Lavora con registi come Giampiero Solari. Cherif, Giles Smith, Claudio Collovà, Luigi Moretti. Partecipa ad importanti festival di teatro come il festival Internazionale di Polve- rigi, Festival Kals’art di Palermo e il Festival Unidram di Postdam-Berlino.
Vince il premio “Marchigiano dell’anno per il Teatro” (2001) e il “Premio Creativamente” (2009). Da sempre attenta al mondo femminile ha portato in scena spettacoli dedicati a Paolina Leopardi, Dolores Prato, Joyce Lussu, Sibilla Aleramo.

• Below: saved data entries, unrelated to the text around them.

(* ===== verification/Percent.v ===== *)
(** [%] formatting of strings and bytes, and [string.Template] (eval/strings.rs). *)
From Stdlib Require Import ZArith Lia Ascii String SpecFloat.
From stdpp Require Import base tactics list numbers option strings pretty gmap.
From S2P Require Import Prelude PySet Values Errors F64 Keys Arith Classes Compare Operators State Exceptions Op Syntax Methods Text FloatText StrMethods Repr Format.

(** ** Conversions *)

Record PercentSpec : Type := mkPercentSpec {
  ps_minus : bool; ps_sign : option Z; ps_zero : bool; ps_alt : bool;
  ps_width : option Z; ps_precision : option Z; ps_conv : Z
}.

Inductive PercentPiece `{External} : Type := Literal (s : text) | Conv (spec : PercentSpec) (v : Value).

Record Flags : Type := mkFlags { fl_minus : bool; fl_plus : bool; fl_space : bool; fl_zero : bool; fl_alt : bool }.
Definition no_flags : Flags := mkFlags false false false false false.

Fixpoint parse_flags (fl : Flags) (chars : text) : Flags * text :=
  match chars with
  | c :: rest =>
      let '(mkFlags minus plus space zero alt) := fl in
      if c =? 45 then parse_flags (mkFlags true plus space zero alt) rest
      else if c =? 43 then parse_flags (mkFlags minus true space zero alt) rest
      else if c =? 32 then parse_flags (mkFlags minus plus true zero alt) rest
      else if c =? 48 then parse_flags (mkFlags minus plus space true alt) rest
      else if c =? 35 then parse_flags (mkFlags minus plus space zero true) rest
      else (fl, chars)
  | [] => (fl, [])
  end.

(** A mapping key in parentheses. *)
Fixpoint until_paren (chars : text) : option (text * text) :=
  match chars with
  | [] => None
  | c :: rest => if c =? 41 then Some ([], rest) else '(key, rest) ← until_paren rest; Some (c :: key, rest)
  end.

Fixpoint skip_length_modifiers (chars : text) : text :=
  match chars with c :: rest => if type_in "lhL" c then skip_length_modifiers rest else chars | [] => [] end.

Section Percent.
Context `{External} `{!ExternalOrder} `{!Platform} `{!Formats} `{!Unicode} `{!Shown} `{!DecimalFormats}.
Abbreviation key_eq := (key_eqb structural_eq).

Definition not_enough {A} : EvalResult A := fail (TypeError "not enough arguments for format string").

(** The next positional argument. *)
Definition next_argument (args : list Value) : EvalResult (Value * list Value) :=
  match args with v :: args => Ok (v, args) | [] => not_enough end.

Definition percent_star_arg (args : list Value) : EvalResult (Z * list Value) :=
  '(v, args) ← next_argument args;
  match v with
  | VInt n => Ok (n, args)
  | VBool b => Ok (Z.b2z b, args)
  | other => fail (TypeError ("* wants int, not " ++ type_name other))
  end.

(** [checked_neg] of the least integer fails. *)
Definition negated_width (w : Z) : Z := Z.min (- w) i64_max.

(** The width: whether it turns the alignment to the left, its value, the rest. *)
Definition parse_width (args : list Value) (chars : text) : EvalResult (bool * option Z * list Value * text) :=
  match chars with
  | 42 :: rest =>
      '(w, args) ← percent_star_arg args;
      Ok (if w <? 0 then (true, Some (negated_width w), args, rest) else (false, Some w, args, rest))
  | _ => let (w, rest) := parse_number chars in Ok (false, w, args, rest)
  end.

(** A point without digits is the precision 0; a negative [*] is none. *)
Definition parse_precision (args : list Value) (chars : text) : EvalResult (option Z * list Value * text) :=
  match chars with
  | 46 :: 42 :: rest =>
      '(p, args) ← percent_star_arg args; Ok (if p <? 0 then None else Some p, args, rest)
  | 46 :: rest => let (p, rest) := parse_number rest in Ok (Some (default 0 p), args, rest)
  | _ => Ok (None, args, chars)
  end.

Definition parse_key (chars : text) : EvalResult (option text * text) :=
  match chars with
  | 40 :: rest =>
      match until_paren rest with
      | Some (key, rest) => Ok (Some key, rest)
      | None => fail (ValueError "incomplete format key")
      end
  | _ => Ok (None, chars)
  end.

(** The value a conversion consumes. *)
Definition conversion_value (mapping : option (list (ValueKey * Value))) (key : option text) (args : list Value) :
    EvalResult (Value * list Value) :=
  match key with
  | Some key =>
      match mapping with
      | None => fail (TypeError "format requires a mapping")
      | Some entries =>
          match im_get key_eq entries (KString key) with
          | Some v => Ok (v, args)
          | None => exception "KeyError" (lit "'" ++ key ++ lit "'")
          end
      end
  | None => next_argument args
  end.

(** One conversion, after its [%]. *)
Definition parse_conversion (mapping : option (list (ValueKey * Value))) (args : list Value) (chars : text) :
    EvalResult (PercentPiece * list Value * text) :=
  '(key, chars) ← parse_key chars;
  let (fl, chars) := parse_flags no_flags chars in
  '(leftwards, width, args, chars) ← parse_width args chars;
  '(precision, args, chars) ← parse_precision args chars;
  match skip_length_modifiers chars with
  | [] => fail (ValueError "incomplete format")
  | conv :: chars =>
      '(v, args) ← conversion_value mapping key args;
      let sign := if fl_plus fl then Some 43 else if fl_space fl then Some 32 else None in
      Ok (Conv (mkPercentSpec (fl_minus fl || leftwards) sign (fl_zero fl) (fl_alt fl) width precision conv) v, args, chars)
  end.

Definition flush (literal : text) (pieces : list PercentPiece) : list PercentPiece :=
  match literal with [] => pieces | _ => Literal (rev literal) :: pieces end.

(** The pieces of a template and the arguments left over; each round consumes a
    character. *)
Fixpoint percent_pieces (fuel : nat) (mapping : option (list (ValueKey * Value))) (literal : text) (args : list Value)
    (chars : text) : EvalResult (list PercentPiece * list Value) :=
  match fuel, chars with
  | _, [] => Ok (flush literal [], args)
  | O, _ => Panic
  | S fuel, c :: rest =>
      if negb (c =? 37) then percent_pieces fuel mapping (c :: literal) args rest
      else
        match rest with
        | 37 :: rest => percent_pieces fuel mapping (37 :: literal) args rest
        | _ =>
            '(piece, args, rest) ← parse_conversion mapping args rest;
            '(pieces, args) ← percent_pieces fuel mapping [] args rest;
            Ok (flush literal (piece :: pieces), args)
        end
  end.

Definition parse_percent_pieces (h : Heap) (template : text) (arg : Value) : EvalResult (list PercentPiece) :=
  let positional := match arg with VTuple items => items | VDict _ => [] | other => [other] end in
  let mapping := dict_at h <$> as_dict arg in
  '(pieces, unused) ← percent_pieces (length template) mapping [] positional template;
  match mapping, unused with
  | None, _ :: _ => fail (TypeError "not all arguments converted during string formatting")
  | _, _ => Ok pieces
  end.

(** ** Rendering a conversion *)

Definition opt_text (prefix : text) (n : option Z) : text := match n with Some n => prefix ++ int_text n | None => [] end.

Definition build_brace_spec (spec : PercentSpec) (type_char : Z) : text :=
  (if ps_minus spec then [60] else if ps_zero spec then [] else [62]) ++
  match ps_sign spec with Some c => [c] | None => [] end ++
  (if ps_alt spec then [35] else []) ++
  (if ps_zero spec && negb (ps_minus spec) then [48] else []) ++
  opt_text [] (ps_width spec) ++ opt_text [46] (ps_precision spec) ++ [type_char].

Definition percent_trunc (f : f64) : Z := f64_as_i64 f.

(** [Value::as_float]; [None] for what is no number. *)
Definition as_float (v : Value) : option f64 :=
  match v with
  | VFloat f => Some f
  | VInt i => Some (f64_of_Z i)
  | VBigInt i => bigint_to_f64 i
  | VBool b => Some (f64_of_Z (Z.b2z b))
  | VDecimal d _ => decimal_to_f64 d
  | VFraction f => rational_to_f64 f
  | _ => None
  end.
Fixpoint value_as_float (v : Value) : option f64 :=
  match v with
  | VEnumMember _ _ inner (EInt | EIntFlag) => value_as_float inner
  | _ => as_float v
  end.

Definition ascii_char (c : Z) : text := if c <? 128 then [c] else escape_hex c.
Definition ascii_escape (s : text) : text := flat_map ascii_char s.

Definition char_operand (v : Value) : EvalResult text :=
  match v with
  | VString [c] => Ok [c]
  | VInt z | VBigInt z => char_of z
  | VBool b => Ok [Z.b2z b]
  | _ => fail (TypeError "%c requires int or char")
  end.

Definition integer_operand (conv : Z) (v : Value) : EvalResult Value :=
  match v with
  | VInt _ | VBigInt _ => Ok v
  | VBool b => Ok (VInt (Z.b2z b))
  | VFloat f => Ok (VInt (percent_trunc f))
  | _ =>
      fail (TypeError ("%" ++ text_name [conv] ++ " format: " ++
                       (if type_in "oxX" conv then "an integer" else "a real number") ++
                       " is required, not " ++ type_name v))
  end.

(** The operand as the conversion takes it. *)
Definition percent_operand (h : Heap) (v : Value) (conv : Z) : EvalResult Value :=
  if conv =? 99 then VString <$> char_operand v
  else if type_in "diuoxX" conv then integer_operand conv v
  else if type_in "eEfFgG" conv then
    match value_as_float v with
    | Some f => Ok (VFloat f)
    | None => fail (TypeError ("must be real number, not " ++ type_name v))
    end
  else if conv =? 115 then VString <$> value_text_of h v
  else if conv =? 114 then VString <$> value_repr_of h v
  else if conv =? 97 then s ← value_repr_of h v; Ok (VString (ascii_escape s))
  else fail (ValueError ("unsupported format character '" ++ text_name [conv] ++ "'")).

(** The type of the specification; [%r] keeps its letter, which is of no consequence to
    a string. *)
Definition brace_type (conv : Z) : Z := if type_in "iu" conv then 100 else if type_in "ac" conv then 115 else conv.

Definition format_percent_conversion (h : Heap) (v : Value) (spec : PercentSpec) : EvalResult text :=
  operand ← percent_operand h v (ps_conv spec);
  apply_format_spec h operand (build_brace_spec spec (brace_type (ps_conv spec))).

Fixpoint format_pieces (h : Heap) (pieces : list PercentPiece) : EvalResult text :=
  match pieces with
  | [] => Ok []
  | piece :: pieces =>
      s ← match piece with Literal s => Ok s | Conv spec v => format_percent_conversion h v spec end;
      rest ← format_pieces h pieces;
      Ok (s ++ rest)
  end.

(** [str % arg]. *)
Definition str_percent (h : Heap) (template : text) (arg : Value) : EvalResult text :=
  pieces ← parse_percent_pieces h template arg; format_pieces h pieces.

(** ** [bytes % arg] *)

(** The rest of a conversion: [b] becomes [s]. *)
Fixpoint copy_conversion (b : list Z) : text * list Z :=
  match b with
  | [] => ([], [])
  | c :: b =>
      if ascii_alpha c && negb (type_in "lhL" c) then ([if c =? 98 then 115 else c], b)
      else let (s, b) := copy_conversion b in (c :: s, b)
  end.
Fixpoint copy_key (b : list Z) : text * list Z :=
  match b with
  | [] => ([], [])
  | c :: b => if c =? 41 then ([c], b) else let (s, b) := copy_key b in (c :: s, b)
  end.

Fixpoint normalize_template (fuel : nat) (b : list Z) : text :=
  match fuel, b with
  | _, [] => []
  | O, _ => []
  | S fuel, c :: rest =>
      if negb (c =? 37) then c :: normalize_template fuel rest
      else
        match rest with
        | 37 :: rest => 37 :: 37 :: normalize_template fuel rest
        | _ =>
            let (key, rest) := match rest with 40 :: _ => copy_key rest | _ => ([], rest) end in
            let (conv, rest) := copy_conversion rest in
            37 :: key ++ conv ++ normalize_template fuel rest
        end
  end.
Definition decode_and_normalize_bytes_template (b : list Z) : text := normalize_template (length b) b.

Definition latin1_bytes (h : Heap) (v : Value) : Value :=
  match v with
  | VBytes b => VString b
  | VByteArray l => VString (bytes_at h l)
  | other => other
  end.
Definition latin1_bytes_args (h : Heap) (arg : Value) : Value :=
  match arg with
  | VTuple items => VTuple (map (latin1_bytes h) items)
  | VDict _ => arg
  | other => latin1_bytes h other
  end.

(** [c as u8] cuts a character off. *)
Definition bytes_percent (h : Heap) (template : list Z) (arg : Value) : EvalResult (list Z) :=
  s ← str_percent h (decode_and_normalize_bytes_template template) (latin1_bytes_args h arg);
  Ok (map (fun c => c mod 256) s).

(** ** [string.Template] *)

Definition ident_start (c : Z) : bool := ascii_alpha c || (c =? 95).
Definition ident_cont (c : Z) : bool := ascii_alnum c || (c =? 95).

Fixpoint leading_while (p : Z -> bool) (chars : text) : text * text :=
  match chars with
  | c :: rest => if p c then let (ds, rest) := leading_while p rest in (c :: ds, rest) else ([], chars)
  | [] => ([], [])
  end.

Definition valid_placeholder (name : text) : bool :=
  match name with c :: _ => ident_start c && forallb ident_cont name | [] => false end.

Section Template.
Variable h : Heap.
Variable lookup : text -> option Value.
Variable safe : bool.

(** A name found is replaced by its value; else it is kept or an error. *)
Definition placeholder (name kept : text) : EvalResult text :=
  match lookup name with
  | Some v => value_text_of h v
  | None => if safe then Ok kept else exception "KeyError" (lit "'" ++ name ++ lit "'")
  end.

Fixpoint substitute_from (fuel : nat) (chars : text) : EvalResult text :=
  match fuel, chars with
  | _, [] => Ok []
  | O, _ => Panic
  | S fuel, c :: rest =>
      let next s rest := t ← substitute_from fuel rest; Ok (s ++ t) in
      let invalid := if safe then next [36] rest else fail (ValueError "Invalid placeholder in string") in
      if negb (c =? 36) then next [c] rest
      else
        match rest with
        | [] => invalid
        | d :: rest' =>
            if d =? 36 then next [36] rest'
            else if d =? 123 then
              let (name, tail) := leading_while (fun c => negb (c =? 125)) rest' in
              match tail with
              | _ :: tail =>
                  if valid_placeholder name
                  then s ← placeholder name ([36; 123] ++ name ++ [125]); next s tail
                  else invalid
              | [] => invalid
              end
            else if ident_start d then
              let (name, tail) := leading_while ident_cont rest in
              s ← placeholder name (36 :: name); next s tail
            else invalid
        end
  end.
End Template.

Definition template_substitute (h : Heap) (template : text) (args : list Value) (kwargs : list (string * Value)) (safe : bool) :
    EvalResult text :=
  let positional := match args with VDict l :: _ => dict_at h l | _ => [] end in
  let lookup name :=
    match im_get String.eqb kwargs (text_name name) with
    | Some v => Some v
    | None => im_get key_eq positional (KString name)
    end in
  substitute_from h lookup safe (length template) template.
End Percent.
(** The precision of a decimal context is also the state's. *)
Definition sync_prec (class_name attr : string) (value : Value) (s : InterpreterState) : InterpreterState :=
  if String.eqb attr "prec" && String.eqb class_name CONTEXT_CLASS then
    match value with VInt n => if 1 <=? n then set_decimal_prec n s else s | _ => s end
  else s.

Definition is_frozen (s : InterpreterState) (class_name : string) : bool :=
  match classes s !! class_name with Some c => frozen c | None => false end.
Definition frozen_field {A} (attr : string) : EvalResult A :=
  Err (Exception (ExceptionValue_new "FrozenInstanceError" (lit "cannot assign to field '" ++ name_text attr ++ lit "'"))).

Definition slot_refused (s : InterpreterState) (class_name attr : string) : bool :=
  match classes s !! class_name with
  | Some c =>
      has_slots c && negb (bool_decide (attr ∈ slot_names c)) &&
      negb (existsb (fun f => String.eqb (df_name f) attr) (default [] (dataclass_fields c)))
  | None => false
  end.

(** A new value of a field, whoever holds the instance. *)
Definition put_field (l : loc) (attr : string) (value : Value) (s : InterpreterState) : InterpreterState :=
  set_heap (put_fields l (bt_insert (fields_at (heap s) l) attr value) (heap s)) s.

Definition class_assign (s : InterpreterState) (class_name attr : string) (value : Value) : option InterpreterState :=
  c ← classes s !! class_name; Some (register_class class_name (with_class_attr c attr value) s).

Definition function_assign (key attr : string) (value : Value) (s : InterpreterState) : InterpreterState :=
  set_function_attrs (<[key := im_insert String.eqb (default [] (function_attrs s !! key)) attr value]> (function_attrs s)) s.

(** A descriptor, a property or [__setattr__] takes the assignment; [None] when the
    instance's class leaves it to the place. *)
Definition hooked_assign (s : InterpreterState) (name class_name : string) (obj : Value) (attr : string) (value : Value) :
    option (Eval ()) :=
  let described := '(desc_class, desc) ← lookup_class_attr_instance (classes s) class_name attr;
                   '(_, method) ← lookup_method_in_mro (classes s) desc_class "__set__";
                   Some (method, VInstance desc_class desc) in
  if is_frozen s class_name then Some (done s (frozen_field attr))
  else if slot_refused s class_name attr then Some (done s (no_attr class_name attr))
  else
    match described with
    | Some (method, desc) => Some (call_for_effect s method desc [obj; value])
    | None =>
        match lookup_property (classes s) class_name attr with
        | Some prop =>
            Some match setter prop with
                 | Some setter => call_and_rebind s name setter obj [value]
                 | None =>
                     error s (AttributeError ("property '" ++ attr ++ "' of '" ++ class_name ++ "' object has no setter"))
                 end
        | None =>
            '(_, method) ← lookup_method_in_mro (classes s) class_name "__setattr__";
            Some (call_and_rebind s name method obj [VString (name_text attr); value])
        end
    end.

(** What a variable's value does with the assignment, but for places. *)
Definition named_assign (s : InterpreterState) (name attr : string) (value : Value) : option (Eval ()) :=
  match variables s !! name with
  | Some (VInstance class_name l as obj) => hooked_assign s name class_name obj attr value
  | Some (VClass class_name) => (fun s => done s (Ok ())) <$> class_assign s class_name attr value
  | Some (VFunction l) =>
      f ← functions s !! l; Some (done (function_assign (body_cache_key f) attr value s) (Ok ()))
  | Some (VException e) =>
      Some (let? (s, _) := done s (validate_attribute attr) in
            let e := with_fields e (bt_insert (exc_fields e) attr value) in
            done (set_variables (<[name := VException e]> (variables s)) s) (Ok ()))
  | _ => None
  end.

Definition no_target {A} (s : InterpreterState) : Eval A := error s (Runtime "cannot assign to this expression").

(** The place of a target apart from its last step. *)
Definition split_place {A} (s : InterpreterState) (p : PlaceOf) (k : list PlaceStep -> PlaceStep -> Eval A) : Eval A :=
  match split_last (steps p) with
  | Some (prefix, last) => k prefix last
  | None => error s (Runtime "assignment target resolved to a bare name unexpectedly")
  end.

Definition assign_at_place (s : InterpreterState) (target : PyExpr) (value : Value) : Eval () :=
  let? (s, p) := eval_place s target in
  match p with
  | None => no_target s
  | Some p =>
      split_place s p (fun prefix last =>
        let? (s, delta) := store_at s (root p) prefix last value in
        let? (s, _) := apply_mem_delta s delta in
        done (match prefix, last, variables s !! root p with
              | [], Attr attr, Some (VInstance class_name _) => sync_prec class_name attr value s
              | _, _, _ => s
              end) (Ok ()))
  end.

Definition assign_attribute (s : InterpreterState) (base : PyExpr) (attr : string) (value : Value) : Eval () :=
  match base with
  | EName name =>
      match named_assign s name attr value with
      | Some m => m
      | None => assign_at_place s (EAttribute base attr) value
      end
  | _ =>
      let? (s, obj) := eval s base in
      match obj with
      | VInstance class_name l =>
          if is_frozen s class_name then done s (frozen_field attr)
          else done (sync_prec class_name attr value (put_field l attr value s)) (Ok ())
      | _ => no_target s
      end
  end.
(* ===== verification/Render.v ===== *)
(** Rendering in the interpreter's state (eval/render.rs, eval/strings.rs): [str] and [repr]
    with the methods of user classes, f-strings, [str.format], and [%] on instances. *)
From Stdlib Require Import ZArith Lia Ascii String SpecFloat.
From stdpp Require Import base tactics list numbers option strings pretty gmap.
From S2P Require Import Prelude PySet Values Errors F64 Keys Arith Classes Compare Operators State Exceptions Op Syntax Methods Text FloatText StrMethods Repr Format Percent.
From S2P Require Import Host Attributes.

Inductive RenderMode : Type := ModeDisplay | ModeRepr | ModeAscii.

Definition render_slot (mode : RenderMode) : string := match mode with ModeDisplay => "__str__" | _ => "__repr__" end.
Definition in_mode (mode : RenderMode) (s : text) : text := match mode with ModeAscii => ascii_escape s | _ => s end.

Section Render.
Context `{External} `{!ExternalOrder} `{!Platform} `{!Formats} `{!Calls} `{!Estimates} `{!Environment} `{!Host}.
Context `{!Unicode} `{!Shown} `{!DecimalFormats} `{!ModuleAttributes}.

(** A value outside the state's classes. *)
Definition render_plain (h : Heap) (v : Value) (mode : RenderMode) : EvalResult text :=
  match mode with
  | ModeDisplay => value_text_of h v
  | ModeRepr => value_repr_of h v
  | ModeAscii => ascii_escape <$> value_repr_of h v
  end.

(** ** Instances without a method of their own *)

Definition field_or_none (h : Heap) (l : loc) (name : string) : Value := default VNone (field_get (fields_at h l) name).

Definition equation (name : text) (shown : text) : text := name ++ lit "=" ++ shown.

(** [render_dataclass]: no method of a user class runs. *)
Fixpoint render_dataclass (fuel : nat) (s : InterpreterState) (class_name : string) (l : loc) (fields : list DataclassField) :
    option text :=
  match fuel with
  | O => None
  | S fuel =>
      let shown (v : Value) :=
        match v with
        | VInstance nested nl =>
            match classes s !! nested ≫= dataclass_fields with
            | Some fs => render_dataclass fuel s nested nl fs
            | None => value_repr nesting (heap s) v
            end
        | _ => value_repr nesting (heap s) v
        end in
      parts ← mapM (fun f => equation (name_text (df_name f)) <$> shown (field_or_none (heap s) l (df_name f)))
                (List.filter (fun f => df_repr f && negb (df_init_only f)) fields);
      Some (name_text class_name ++ lit "(" ++ join comma parts ++ lit ")")
  end.

(** The declared names of a named tuple's fields. *)
Definition namedtuple_names (c : ClassValue) : option (list text) :=
  match class_attrs c !! "_fields" with
  | Some (VTuple names) => Some (omap (fun n => match n with VString t => Some t | _ => None end) names)
  | _ => None
  end.

Section Cases.
Variable render : InterpreterState -> Value -> RenderMode -> Eval text.

Fixpoint render_each (s : InterpreterState) (items : list Value) : Eval (list text) :=
  match items with
  | [] => done s (Ok [])
  | v :: items =>
      let? (s, t) := render s v ModeRepr in
      let? (s, ts) := render_each s items in
      done s (Ok (t :: ts))
  end.

Definition render_sequence (s : InterpreterState) (items : list Value) (before after : string) : Eval text :=
  let? (s, ts) := render_each s items in done s (Ok (wrapped before after (join comma ts))).

Fixpoint render_entries (s : InterpreterState) (es : list (ValueKey * Value)) : Eval (list text) :=
  match es with
  | [] => done s (Ok [])
  | (k, v) :: es =>
      match to_value set_elem k (heap s) with
      | None => (s, Panic)
      | Some (key, h) =>
          let? (s, kt) := render (set_heap h s) key ModeRepr in
          let? (s, vt) := render s v ModeRepr in
          let? (s, ts) := render_entries s es in
          done s (Ok ((kt ++ lit ": " ++ vt) :: ts))
      end
  end.
Definition render_mapping (s : InterpreterState) (es : list (ValueKey * Value)) : Eval text :=
  let? (s, ts) := render_entries s es in done s (Ok (wrapped "{" "}" (join comma ts))).

(** A container that is being rendered already shows as dots. The mark goes away
    however the rendering ends. *)
Definition once (s : InterpreterState) (container : loc + loc) (again : string) (k : InterpreterState -> Eval text) : Eval text :=
  if bool_decide (container ∈ repr_active s) then done s (Ok (lit again))
  else
    let (s, r) := k (set_repr_active ({[container]} ∪ repr_active s) s) in
    (set_repr_active (repr_active s ∖ {[container]}) s, r).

ASSOCIAZIONE AMICI DELLA LIRICA “FRANCO CORELLI” ANCONA
Fondata nel 1980 da un gruppo di appassionati di teatro musicale, dedicata al grande tenore anconetano, persegue lo scopo di difendere e diffondere l’opera lirica nel territorio. L’Associazione organizza appuntamenti concertistici in sede o altri spazi della città che richiamano gli appassionati di musica portando alla ribalta giovani cantanti
esordienti. L’attività degli Amici della Lirica “Franco Corelli” consiste in una variegata gamma di altre proposte: dalla promozione di conferenze per illustrare le opere liriche alle trasferte musicali le quali offrono ai soci l’opportunità di godere dell’opera nei teatri italiani più prestigiosi. Negli ultimi anni, fra i teatri visitati: l’Opéra di Parigi, il Teatro alla Scala di Milano, il Teatro La Fenice di Venezia, il Teatro Regio di Parma, il Teatro Comunale di Bologna, il Teatro dell’Opera di Roma, il Teatro di San Carlo di Napoli e molti altri. amiciliricancona.wordpress.com

SINEFORMA ENSEMBLE
Incontratisi tra le fila dell’Orchestra Filarmonica Marchigiana, i componenti del Quintetto di Fiati Sineforma provengono da esperienze estremamente stimolanti in ambienti musicali di spiccata eccellenza tra i quali l’Accademia di Santa Cecilia, la Filarmonica della Scala, il Teatro Regio di Torino e il Teatro dell’Opera di Roma; e’ per questo che le loro esibizioni si distinguono per la straordinaria raffinatezza e fascino sonoro, nonché per una varietà di espressioni dinamiche e stilistiche capaci di coinvolgere il pubblico.
L’ensemble vanta un repertorio molto ampio, che comprende sia brani originali per questa formazione di autori di ogni epoca e stile che trascrizioni delle piu’ belle pagine musicali per ideare progetti sempre originali, coinvolgendo solisti e compositori che arricchiscano le varie proposte musicali in una costante ricerca di musiche nuove o poco conosciute. www.sineforma.it

NON ABBIAMO PIANTO (sulle rive dei fiumi di Babilonia)

Solisti Aquilani
direttore Gabriele Bonolis

Venerdì 16 ottobre 2015, ore 20.30

Ancona, Teatro Sperimentale

in collaborazione con la Società Amici della Musica “Guido Michelli”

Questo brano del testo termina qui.